▶ [Assigned task]: Only one stretch of the data below is wanted: the lines starting at the one with "Definition latin1 : UnicodeDB" and ending at the one with "if forallb is_ascii", both included, given again exactly.

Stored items
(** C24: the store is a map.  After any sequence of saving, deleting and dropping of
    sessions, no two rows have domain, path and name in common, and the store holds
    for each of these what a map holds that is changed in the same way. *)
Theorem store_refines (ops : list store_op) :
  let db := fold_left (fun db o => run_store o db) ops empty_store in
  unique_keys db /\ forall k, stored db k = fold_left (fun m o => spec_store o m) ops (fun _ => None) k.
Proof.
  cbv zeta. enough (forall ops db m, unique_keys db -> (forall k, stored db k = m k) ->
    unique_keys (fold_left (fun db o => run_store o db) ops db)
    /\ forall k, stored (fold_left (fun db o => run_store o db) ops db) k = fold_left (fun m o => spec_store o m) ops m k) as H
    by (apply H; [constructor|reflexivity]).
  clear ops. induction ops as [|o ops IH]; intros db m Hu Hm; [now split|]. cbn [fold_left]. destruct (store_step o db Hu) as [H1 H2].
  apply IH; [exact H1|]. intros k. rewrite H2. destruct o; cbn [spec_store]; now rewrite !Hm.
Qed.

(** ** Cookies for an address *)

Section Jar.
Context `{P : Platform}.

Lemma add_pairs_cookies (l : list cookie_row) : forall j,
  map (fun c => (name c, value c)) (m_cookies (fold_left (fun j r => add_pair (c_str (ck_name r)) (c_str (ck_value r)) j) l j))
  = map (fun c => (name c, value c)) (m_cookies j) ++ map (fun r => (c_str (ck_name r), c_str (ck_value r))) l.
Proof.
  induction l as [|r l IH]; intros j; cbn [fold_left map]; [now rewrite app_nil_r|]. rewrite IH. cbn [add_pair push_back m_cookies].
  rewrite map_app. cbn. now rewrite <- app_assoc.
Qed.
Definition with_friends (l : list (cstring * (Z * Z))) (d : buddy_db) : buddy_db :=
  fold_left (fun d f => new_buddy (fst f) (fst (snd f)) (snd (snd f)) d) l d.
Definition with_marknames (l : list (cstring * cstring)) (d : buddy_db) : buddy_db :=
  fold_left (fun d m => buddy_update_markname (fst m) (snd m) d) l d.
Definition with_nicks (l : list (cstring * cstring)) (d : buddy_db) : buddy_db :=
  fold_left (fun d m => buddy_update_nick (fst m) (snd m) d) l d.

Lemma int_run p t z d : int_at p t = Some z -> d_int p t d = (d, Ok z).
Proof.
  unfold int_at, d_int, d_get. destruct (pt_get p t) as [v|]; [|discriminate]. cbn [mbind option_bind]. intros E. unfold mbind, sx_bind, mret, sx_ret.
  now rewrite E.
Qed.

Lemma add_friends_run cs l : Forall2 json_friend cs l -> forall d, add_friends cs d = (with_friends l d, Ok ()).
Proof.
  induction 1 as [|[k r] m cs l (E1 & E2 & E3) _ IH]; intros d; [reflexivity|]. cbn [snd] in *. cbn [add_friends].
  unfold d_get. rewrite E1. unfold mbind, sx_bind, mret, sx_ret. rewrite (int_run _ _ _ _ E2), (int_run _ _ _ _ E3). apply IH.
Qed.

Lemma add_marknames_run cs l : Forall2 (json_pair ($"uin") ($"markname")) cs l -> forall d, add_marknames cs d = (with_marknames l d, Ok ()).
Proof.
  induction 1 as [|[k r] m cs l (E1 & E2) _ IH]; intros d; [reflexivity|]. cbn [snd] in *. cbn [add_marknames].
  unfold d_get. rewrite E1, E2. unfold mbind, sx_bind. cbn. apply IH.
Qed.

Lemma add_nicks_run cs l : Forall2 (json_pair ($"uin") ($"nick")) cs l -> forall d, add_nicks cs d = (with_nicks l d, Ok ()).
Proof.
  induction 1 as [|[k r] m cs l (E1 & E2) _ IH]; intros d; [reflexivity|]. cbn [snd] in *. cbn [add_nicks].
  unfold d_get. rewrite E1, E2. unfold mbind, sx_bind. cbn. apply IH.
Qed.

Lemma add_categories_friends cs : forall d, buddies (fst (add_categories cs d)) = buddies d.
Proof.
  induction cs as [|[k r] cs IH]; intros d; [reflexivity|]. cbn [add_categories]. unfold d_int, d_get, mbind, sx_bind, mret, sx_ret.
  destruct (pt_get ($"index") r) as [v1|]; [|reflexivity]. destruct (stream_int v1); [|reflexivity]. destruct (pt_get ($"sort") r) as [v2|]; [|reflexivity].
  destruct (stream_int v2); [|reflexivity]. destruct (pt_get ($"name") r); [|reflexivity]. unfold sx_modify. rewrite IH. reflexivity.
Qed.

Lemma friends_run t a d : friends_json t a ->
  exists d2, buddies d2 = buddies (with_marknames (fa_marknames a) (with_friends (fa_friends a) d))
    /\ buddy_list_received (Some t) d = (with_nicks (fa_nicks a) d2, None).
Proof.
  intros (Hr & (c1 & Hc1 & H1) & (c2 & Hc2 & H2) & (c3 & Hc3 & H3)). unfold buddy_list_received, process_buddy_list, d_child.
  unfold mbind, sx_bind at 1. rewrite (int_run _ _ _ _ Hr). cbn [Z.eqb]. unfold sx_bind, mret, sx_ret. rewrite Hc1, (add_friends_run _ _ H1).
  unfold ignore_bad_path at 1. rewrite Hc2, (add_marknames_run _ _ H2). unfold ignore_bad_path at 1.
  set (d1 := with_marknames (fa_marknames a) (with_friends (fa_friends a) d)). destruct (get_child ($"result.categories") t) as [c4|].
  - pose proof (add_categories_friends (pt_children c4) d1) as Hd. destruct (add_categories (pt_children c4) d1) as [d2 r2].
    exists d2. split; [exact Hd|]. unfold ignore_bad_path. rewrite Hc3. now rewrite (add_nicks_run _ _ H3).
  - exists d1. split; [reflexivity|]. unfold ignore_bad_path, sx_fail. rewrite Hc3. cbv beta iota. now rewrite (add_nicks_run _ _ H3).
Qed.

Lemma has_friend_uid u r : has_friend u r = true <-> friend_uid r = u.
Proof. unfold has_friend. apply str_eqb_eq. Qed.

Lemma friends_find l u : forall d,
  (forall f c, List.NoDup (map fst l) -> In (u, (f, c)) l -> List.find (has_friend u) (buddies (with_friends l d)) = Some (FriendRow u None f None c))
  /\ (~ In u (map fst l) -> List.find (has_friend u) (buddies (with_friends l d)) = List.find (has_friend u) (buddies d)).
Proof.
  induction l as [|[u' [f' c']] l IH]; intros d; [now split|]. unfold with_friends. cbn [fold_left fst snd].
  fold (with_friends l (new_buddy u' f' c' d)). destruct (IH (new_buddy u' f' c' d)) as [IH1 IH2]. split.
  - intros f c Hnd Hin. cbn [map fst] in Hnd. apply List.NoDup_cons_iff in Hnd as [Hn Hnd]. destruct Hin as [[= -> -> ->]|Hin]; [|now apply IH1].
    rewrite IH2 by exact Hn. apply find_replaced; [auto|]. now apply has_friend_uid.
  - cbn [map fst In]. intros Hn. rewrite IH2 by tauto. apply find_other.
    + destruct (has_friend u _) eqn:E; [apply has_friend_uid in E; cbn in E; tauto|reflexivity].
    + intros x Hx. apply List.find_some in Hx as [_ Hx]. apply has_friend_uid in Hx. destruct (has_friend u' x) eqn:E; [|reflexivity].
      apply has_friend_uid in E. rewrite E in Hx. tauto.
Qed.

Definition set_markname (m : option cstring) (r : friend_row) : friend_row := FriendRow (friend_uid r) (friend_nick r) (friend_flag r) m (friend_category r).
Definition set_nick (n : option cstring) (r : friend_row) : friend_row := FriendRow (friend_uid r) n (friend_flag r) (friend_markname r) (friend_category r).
* * *
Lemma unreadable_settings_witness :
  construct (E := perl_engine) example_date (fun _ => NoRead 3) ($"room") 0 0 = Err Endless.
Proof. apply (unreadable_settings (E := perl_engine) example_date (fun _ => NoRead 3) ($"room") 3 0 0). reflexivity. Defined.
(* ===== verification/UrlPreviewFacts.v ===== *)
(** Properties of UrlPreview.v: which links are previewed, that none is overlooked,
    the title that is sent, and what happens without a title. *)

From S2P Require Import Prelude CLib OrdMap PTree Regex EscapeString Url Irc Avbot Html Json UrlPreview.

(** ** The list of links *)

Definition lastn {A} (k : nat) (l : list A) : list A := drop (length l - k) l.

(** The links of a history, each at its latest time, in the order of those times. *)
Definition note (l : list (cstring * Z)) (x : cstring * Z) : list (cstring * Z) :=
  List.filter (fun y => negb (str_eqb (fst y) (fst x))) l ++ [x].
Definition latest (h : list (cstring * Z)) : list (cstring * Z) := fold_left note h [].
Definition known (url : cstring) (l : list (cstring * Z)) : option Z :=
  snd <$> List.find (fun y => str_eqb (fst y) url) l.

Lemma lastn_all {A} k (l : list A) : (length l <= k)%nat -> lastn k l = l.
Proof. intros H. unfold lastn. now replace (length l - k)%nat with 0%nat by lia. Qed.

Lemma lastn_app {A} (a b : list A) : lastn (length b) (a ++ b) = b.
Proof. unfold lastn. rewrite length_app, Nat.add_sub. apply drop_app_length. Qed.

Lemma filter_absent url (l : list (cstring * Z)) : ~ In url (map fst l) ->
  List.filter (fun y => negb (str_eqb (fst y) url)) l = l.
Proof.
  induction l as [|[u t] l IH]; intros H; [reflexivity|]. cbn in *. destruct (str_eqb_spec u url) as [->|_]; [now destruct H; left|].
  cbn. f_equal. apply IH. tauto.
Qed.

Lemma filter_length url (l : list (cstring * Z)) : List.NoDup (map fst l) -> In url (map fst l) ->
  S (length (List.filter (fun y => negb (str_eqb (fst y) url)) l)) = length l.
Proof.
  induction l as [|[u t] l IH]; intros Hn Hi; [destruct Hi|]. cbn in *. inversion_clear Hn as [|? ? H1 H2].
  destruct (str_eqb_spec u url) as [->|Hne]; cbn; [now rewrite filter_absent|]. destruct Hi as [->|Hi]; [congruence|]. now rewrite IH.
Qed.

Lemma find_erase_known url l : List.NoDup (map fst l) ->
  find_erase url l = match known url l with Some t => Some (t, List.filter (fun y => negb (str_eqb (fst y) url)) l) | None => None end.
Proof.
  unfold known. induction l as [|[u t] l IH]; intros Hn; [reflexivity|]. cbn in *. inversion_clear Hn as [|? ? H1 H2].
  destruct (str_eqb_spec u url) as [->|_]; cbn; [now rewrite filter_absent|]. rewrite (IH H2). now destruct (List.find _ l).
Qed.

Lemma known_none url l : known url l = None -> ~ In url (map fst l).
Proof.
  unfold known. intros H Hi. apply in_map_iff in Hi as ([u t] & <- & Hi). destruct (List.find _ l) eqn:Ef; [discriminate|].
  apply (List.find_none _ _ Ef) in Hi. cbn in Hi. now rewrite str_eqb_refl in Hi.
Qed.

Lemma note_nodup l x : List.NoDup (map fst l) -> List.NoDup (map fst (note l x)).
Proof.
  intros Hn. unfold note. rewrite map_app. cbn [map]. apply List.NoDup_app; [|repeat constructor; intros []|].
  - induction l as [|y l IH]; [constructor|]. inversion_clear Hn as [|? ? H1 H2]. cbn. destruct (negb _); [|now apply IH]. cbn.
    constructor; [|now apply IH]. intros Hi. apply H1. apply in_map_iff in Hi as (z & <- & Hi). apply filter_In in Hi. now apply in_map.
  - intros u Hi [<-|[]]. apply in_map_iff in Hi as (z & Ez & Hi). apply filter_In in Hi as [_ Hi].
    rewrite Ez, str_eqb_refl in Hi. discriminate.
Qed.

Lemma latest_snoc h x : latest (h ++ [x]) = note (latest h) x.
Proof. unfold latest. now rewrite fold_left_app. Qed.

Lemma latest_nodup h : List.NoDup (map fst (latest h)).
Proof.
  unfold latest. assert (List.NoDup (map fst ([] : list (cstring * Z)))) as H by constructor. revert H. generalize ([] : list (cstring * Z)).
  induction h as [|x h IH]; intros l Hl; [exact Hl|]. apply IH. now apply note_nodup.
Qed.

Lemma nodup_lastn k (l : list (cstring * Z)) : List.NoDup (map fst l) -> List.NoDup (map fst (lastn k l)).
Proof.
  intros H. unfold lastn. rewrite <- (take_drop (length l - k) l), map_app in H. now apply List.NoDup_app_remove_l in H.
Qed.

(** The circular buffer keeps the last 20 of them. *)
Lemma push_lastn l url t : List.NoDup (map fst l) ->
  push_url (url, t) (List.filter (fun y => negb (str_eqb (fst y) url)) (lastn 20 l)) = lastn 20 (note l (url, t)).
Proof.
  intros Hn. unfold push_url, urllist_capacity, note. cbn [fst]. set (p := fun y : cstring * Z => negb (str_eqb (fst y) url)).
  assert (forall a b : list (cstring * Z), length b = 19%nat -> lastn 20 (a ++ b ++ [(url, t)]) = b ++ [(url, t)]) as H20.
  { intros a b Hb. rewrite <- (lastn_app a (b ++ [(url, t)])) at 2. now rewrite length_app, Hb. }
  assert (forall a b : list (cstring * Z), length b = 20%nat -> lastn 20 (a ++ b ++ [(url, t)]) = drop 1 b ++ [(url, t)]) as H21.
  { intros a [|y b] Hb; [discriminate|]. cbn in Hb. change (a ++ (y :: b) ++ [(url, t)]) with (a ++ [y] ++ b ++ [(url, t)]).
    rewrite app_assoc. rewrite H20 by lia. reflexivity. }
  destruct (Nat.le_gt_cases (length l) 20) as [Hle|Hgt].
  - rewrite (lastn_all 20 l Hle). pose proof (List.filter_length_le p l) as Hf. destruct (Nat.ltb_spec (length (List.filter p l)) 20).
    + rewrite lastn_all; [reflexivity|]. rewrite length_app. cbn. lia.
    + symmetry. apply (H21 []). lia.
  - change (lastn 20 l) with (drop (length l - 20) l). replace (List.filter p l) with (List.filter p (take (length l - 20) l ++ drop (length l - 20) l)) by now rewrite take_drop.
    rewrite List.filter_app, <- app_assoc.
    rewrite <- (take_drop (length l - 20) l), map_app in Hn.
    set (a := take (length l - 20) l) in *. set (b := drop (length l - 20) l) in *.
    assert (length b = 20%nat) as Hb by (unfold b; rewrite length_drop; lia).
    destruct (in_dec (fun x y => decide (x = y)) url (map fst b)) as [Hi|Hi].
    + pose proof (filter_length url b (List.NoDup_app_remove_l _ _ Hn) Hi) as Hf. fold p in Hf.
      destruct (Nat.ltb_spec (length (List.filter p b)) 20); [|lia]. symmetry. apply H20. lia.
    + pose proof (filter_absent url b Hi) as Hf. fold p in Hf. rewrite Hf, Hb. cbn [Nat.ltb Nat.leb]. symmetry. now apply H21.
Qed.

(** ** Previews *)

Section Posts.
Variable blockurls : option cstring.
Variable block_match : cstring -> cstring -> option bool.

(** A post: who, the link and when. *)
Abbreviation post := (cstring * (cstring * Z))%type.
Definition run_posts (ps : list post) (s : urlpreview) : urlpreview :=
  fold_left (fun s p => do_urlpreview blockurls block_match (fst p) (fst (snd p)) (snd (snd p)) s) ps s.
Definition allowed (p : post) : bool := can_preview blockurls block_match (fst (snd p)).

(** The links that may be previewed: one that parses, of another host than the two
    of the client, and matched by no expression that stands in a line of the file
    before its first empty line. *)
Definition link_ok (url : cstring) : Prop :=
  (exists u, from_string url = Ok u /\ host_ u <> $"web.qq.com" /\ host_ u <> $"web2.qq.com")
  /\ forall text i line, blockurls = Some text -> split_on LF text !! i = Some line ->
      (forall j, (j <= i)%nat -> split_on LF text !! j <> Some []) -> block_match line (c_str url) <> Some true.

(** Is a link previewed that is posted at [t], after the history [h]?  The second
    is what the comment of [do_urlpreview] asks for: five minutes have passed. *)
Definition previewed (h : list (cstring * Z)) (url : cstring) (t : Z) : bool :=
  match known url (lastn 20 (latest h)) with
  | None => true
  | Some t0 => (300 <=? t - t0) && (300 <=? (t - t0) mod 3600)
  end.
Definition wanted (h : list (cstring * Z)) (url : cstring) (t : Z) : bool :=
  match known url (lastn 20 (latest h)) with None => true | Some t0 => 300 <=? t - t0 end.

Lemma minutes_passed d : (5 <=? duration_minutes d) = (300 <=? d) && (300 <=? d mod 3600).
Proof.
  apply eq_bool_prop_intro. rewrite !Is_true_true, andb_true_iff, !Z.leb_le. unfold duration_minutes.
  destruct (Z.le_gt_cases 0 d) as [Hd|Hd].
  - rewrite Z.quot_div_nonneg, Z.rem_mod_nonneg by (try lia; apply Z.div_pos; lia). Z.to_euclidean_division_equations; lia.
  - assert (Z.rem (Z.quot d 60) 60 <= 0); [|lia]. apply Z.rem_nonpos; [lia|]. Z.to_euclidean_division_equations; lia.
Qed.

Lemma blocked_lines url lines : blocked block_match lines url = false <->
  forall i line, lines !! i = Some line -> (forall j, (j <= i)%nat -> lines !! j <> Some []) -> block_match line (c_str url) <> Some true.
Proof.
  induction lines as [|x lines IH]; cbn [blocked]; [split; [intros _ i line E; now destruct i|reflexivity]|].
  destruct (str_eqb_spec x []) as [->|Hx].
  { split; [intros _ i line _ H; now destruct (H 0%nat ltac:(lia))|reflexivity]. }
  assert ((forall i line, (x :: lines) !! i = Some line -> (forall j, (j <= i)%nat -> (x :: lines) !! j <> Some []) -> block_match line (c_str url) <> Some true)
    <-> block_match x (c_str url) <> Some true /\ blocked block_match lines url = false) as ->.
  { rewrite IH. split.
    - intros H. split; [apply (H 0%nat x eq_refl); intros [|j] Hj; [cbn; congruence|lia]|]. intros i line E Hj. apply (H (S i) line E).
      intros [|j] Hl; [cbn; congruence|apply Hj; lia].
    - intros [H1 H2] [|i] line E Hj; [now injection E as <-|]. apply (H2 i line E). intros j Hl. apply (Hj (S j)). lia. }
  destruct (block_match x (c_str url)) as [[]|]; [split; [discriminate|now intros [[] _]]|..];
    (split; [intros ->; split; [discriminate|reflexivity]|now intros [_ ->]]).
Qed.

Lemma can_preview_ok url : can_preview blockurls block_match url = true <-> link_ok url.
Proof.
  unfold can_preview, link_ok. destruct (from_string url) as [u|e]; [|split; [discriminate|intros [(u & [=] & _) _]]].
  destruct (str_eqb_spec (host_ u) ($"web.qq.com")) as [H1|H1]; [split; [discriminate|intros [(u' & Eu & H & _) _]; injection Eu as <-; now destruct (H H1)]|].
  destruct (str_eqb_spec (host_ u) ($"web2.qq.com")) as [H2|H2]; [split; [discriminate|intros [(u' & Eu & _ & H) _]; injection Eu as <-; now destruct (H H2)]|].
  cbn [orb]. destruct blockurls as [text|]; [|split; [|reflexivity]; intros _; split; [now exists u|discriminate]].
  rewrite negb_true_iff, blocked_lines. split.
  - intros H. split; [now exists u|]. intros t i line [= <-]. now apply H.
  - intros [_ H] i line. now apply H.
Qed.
...
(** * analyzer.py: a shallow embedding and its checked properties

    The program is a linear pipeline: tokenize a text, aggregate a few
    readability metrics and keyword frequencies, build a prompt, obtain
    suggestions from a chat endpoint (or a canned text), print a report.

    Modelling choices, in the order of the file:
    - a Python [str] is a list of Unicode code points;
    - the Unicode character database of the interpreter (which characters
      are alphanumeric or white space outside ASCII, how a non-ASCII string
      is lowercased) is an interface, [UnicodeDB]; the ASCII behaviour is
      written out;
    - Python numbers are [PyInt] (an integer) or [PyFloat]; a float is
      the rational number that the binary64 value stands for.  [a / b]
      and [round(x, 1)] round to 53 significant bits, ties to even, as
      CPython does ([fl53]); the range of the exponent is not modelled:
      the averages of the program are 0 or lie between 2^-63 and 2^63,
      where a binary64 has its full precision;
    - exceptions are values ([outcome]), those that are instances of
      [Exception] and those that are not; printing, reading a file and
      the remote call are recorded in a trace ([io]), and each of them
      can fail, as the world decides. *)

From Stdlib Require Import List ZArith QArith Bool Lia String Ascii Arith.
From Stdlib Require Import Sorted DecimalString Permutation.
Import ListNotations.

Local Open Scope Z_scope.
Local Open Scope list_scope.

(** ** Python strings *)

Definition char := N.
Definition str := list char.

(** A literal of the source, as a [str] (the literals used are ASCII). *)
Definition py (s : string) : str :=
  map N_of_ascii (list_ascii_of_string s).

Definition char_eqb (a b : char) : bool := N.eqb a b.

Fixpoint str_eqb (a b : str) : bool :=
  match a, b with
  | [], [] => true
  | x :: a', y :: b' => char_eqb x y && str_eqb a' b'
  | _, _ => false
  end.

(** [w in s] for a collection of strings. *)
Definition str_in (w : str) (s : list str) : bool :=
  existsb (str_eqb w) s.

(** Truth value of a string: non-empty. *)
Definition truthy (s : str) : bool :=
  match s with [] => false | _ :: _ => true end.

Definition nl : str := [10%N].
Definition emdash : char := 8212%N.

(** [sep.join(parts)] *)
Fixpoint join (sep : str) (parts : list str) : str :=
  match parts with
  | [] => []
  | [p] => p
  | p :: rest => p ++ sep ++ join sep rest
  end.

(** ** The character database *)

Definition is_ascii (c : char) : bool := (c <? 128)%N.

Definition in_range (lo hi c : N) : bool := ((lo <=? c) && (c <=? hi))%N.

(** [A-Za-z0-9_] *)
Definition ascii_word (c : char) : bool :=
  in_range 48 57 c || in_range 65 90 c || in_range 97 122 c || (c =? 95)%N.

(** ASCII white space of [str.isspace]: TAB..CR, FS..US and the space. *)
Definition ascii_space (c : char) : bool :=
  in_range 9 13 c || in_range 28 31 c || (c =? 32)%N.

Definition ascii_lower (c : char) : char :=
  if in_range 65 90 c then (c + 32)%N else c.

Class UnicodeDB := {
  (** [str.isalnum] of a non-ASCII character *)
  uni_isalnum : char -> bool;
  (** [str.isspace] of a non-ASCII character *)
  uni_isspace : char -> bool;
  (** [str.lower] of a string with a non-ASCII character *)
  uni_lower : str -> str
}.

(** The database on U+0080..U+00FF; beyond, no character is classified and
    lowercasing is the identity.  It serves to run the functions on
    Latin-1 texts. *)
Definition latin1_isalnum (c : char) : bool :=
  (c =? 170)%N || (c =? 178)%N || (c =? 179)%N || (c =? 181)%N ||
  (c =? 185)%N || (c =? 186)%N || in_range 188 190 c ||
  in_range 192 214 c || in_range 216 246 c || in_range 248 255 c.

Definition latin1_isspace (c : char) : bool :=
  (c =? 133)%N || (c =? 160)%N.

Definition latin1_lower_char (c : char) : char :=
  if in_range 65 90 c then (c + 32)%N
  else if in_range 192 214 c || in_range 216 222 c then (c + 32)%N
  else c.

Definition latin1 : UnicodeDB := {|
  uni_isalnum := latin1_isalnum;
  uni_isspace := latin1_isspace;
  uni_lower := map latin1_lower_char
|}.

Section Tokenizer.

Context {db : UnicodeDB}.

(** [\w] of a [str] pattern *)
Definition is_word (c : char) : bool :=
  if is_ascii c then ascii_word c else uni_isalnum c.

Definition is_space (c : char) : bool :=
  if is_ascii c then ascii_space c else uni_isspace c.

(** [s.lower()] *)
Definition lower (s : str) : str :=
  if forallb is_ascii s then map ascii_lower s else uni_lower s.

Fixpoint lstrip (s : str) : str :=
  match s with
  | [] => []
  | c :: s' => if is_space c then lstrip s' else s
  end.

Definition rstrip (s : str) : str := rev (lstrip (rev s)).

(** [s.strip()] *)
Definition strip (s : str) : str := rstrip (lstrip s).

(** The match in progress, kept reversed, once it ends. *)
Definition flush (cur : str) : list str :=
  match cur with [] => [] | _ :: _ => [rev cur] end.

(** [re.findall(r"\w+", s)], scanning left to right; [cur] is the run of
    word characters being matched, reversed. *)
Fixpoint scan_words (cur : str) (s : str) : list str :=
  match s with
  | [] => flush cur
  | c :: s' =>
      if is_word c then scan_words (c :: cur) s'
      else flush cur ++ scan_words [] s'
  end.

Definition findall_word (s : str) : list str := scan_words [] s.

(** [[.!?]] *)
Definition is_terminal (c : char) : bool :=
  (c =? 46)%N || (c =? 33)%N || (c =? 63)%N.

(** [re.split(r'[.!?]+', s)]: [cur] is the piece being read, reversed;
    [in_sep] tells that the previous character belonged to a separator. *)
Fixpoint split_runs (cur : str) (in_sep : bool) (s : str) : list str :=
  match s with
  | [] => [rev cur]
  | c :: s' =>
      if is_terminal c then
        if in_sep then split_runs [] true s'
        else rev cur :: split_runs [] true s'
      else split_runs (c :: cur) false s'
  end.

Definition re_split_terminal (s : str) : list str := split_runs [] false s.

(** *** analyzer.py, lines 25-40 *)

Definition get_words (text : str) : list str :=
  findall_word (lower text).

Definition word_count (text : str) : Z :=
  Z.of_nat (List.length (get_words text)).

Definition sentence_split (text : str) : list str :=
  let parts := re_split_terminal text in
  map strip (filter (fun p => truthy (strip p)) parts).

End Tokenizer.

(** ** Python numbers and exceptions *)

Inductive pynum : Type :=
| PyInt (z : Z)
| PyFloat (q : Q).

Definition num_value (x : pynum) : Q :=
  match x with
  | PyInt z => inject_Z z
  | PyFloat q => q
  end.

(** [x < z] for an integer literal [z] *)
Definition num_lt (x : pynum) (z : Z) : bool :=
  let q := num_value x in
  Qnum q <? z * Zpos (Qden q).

▶ [Exercise result]:
Definition latin1 : UnicodeDB := {|
  uni_isalnum := latin1_isalnum;
  uni_isspace := latin1_isspace;
  uni_lower := map latin1_lower_char
|}.

Section Tokenizer.

Context {db : UnicodeDB}.

(** [\w] of a [str] pattern *)
Definition is_word (c : char) : bool :=
  if is_ascii c then ascii_word c else uni_isalnum c.

Definition is_space (c : char) : bool :=
  if is_ascii c then ascii_space c else uni_isspace c.

(** [s.lower()] *)
Definition lower (s : str) : str :=
  if forallb is_ascii s then map ascii_lower s else uni_lower s.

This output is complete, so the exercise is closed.